In the finest story, "Safety", "Mirian is in the bedroom, Saturday afternoon, talking to her sister on the telephone, when her two year old Will walks in with a plastic bag over his head." She is powerless as the child begins to scream, "she can't focus her mind on the problem but thinks instead of how strange it is to see Will's face in a different material, a cast in plastic of his head and shoulders, a something: a bust, she remembers, that's the name for it, and awards herself a little prize for remembering."
Just as Paul is ashamed for having little human feeling for Judy, Marian fails to resurrect emotion for the child she knows is her son "and she tries to find the peacefulness inside herself, holding him close, trying to fit inside the memory of the little blue bundle, the milky silences of infancy."
TORMENTED by guilt for having hit him, she seems to step outside her own body as she begins to judge her new personality. In her mind, her husband has deserted her because she has become a whinging wretch. Reason reminds her that he has only gone to the hardware store. A visit to the supermarket becomes a nightmare ordeal for Marian as the child misbehaves.
"She slaps the soft, exposed skin of his arm. Will starts to wail and then there comes a moment of stillness, like a picture, the other mothers staring. Abandoning everything, she takes the child and runs out. Back at home arguing with her husband, she becomes aware of a glamorous woman standing in the hallway.
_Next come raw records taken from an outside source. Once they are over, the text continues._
Lemma check_silent_sources_monotone_witness :
  Alerts.check_silent_sources AlertData.fromiso0 AlertData.rows6 72 [] AlertData.now0 = PyOk AlertData.alerts6 /\
  Alerts.check_silent_sources AlertData.fromiso0 AlertData.rows6 72 []
    (AlertData.now0 + Alerts.us_per_hour)%Z =
    PyOk (AlertData.result_or_nil (Alerts.check_silent_sources AlertData.fromiso0 AlertData.rows6 72 []
            (AlertData.now0 + Alerts.us_per_hour)%Z)) /\
  (AlertData.now0 <= AlertData.now0 + Alerts.us_per_hour)%Z /\
  Alerts.flagged AlertData.alerts6 AlertData.key6a = true /\
  Alerts.flagged (AlertData.result_or_nil (Alerts.check_silent_sources AlertData.fromiso0 AlertData.rows6 72 []
            (AlertData.now0 + Alerts.us_per_hour)%Z)) AlertData.key6a = true.
Proof.
  assert (Hs : Alerts.check_silent_sources AlertData.fromiso0 AlertData.rows6 72 [] AlertData.now0
               = PyOk AlertData.alerts6) by (vm_compute; reflexivity).
  assert (Hs' : Alerts.check_silent_sources AlertData.fromiso0 AlertData.rows6 72 []
                  (AlertData.now0 + Alerts.us_per_hour)%Z =
                PyOk (AlertData.result_or_nil (Alerts.check_silent_sources AlertData.fromiso0 AlertData.rows6 72 []
                  (AlertData.now0 + Alerts.us_per_hour)%Z))) by (vm_compute; reflexivity).
  assert (Hle : (AlertData.now0 <= AlertData.now0 + Alerts.us_per_hour)%Z)
    by (unfold Alerts.us_per_hour; lia).
  assert (Hf : Alerts.flagged AlertData.alerts6 AlertData.key6a = true) by (vm_compute; reflexivity).
  split; [exact Hs|]. split; [exact Hs'|]. split; [exact Hle|]. split; [exact Hf|].
  exact (check_silent_sources_monotone _ _ _ _ _ _ _ _ _ Hs Hs' Hle Hf).
Defined.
Marian realises this is her husband's mistress . . . Except she is merely a passerby returning the little boy who had run out on the street to his bickering parents.
"Blue Boy" centres on Kenny, an unhappy youth working as a lifeguard at a local swimming pool. Hidden behind his dark glasses, Kenny watches the women and girls, but only one of them obsesses him. Mrs Jordan arrives each day and swims 50 lengths. He imagines "she was dying a slow and painless death, some made for TV disease without the symptoms, and in her hours on the chaise longue she was remembering the good years of her life, all spent at the poolside...
Mrs Jordan is far from dying and rescues a drowning child from the pool. It is she who decides to remove the distance existing between Kenny and herself, she also replaces it.
Candy in the title story is in a new relationship, but her most real moments appear to be spent in the company of her dead husband. One exasperated son decides to leave his drunken father: "It wasn't so much that I wanted somebody to kill him, I didn't care if he was dead or not. I just wanted that weight off of me."
The individual imagination proves the most oppressive prison for the characters in Canty's quietly terrifying realist fictions, in which a pink house looks "like it was about six weeks old and about an inch thick"; and guilt emerges as the most palpable human emotion.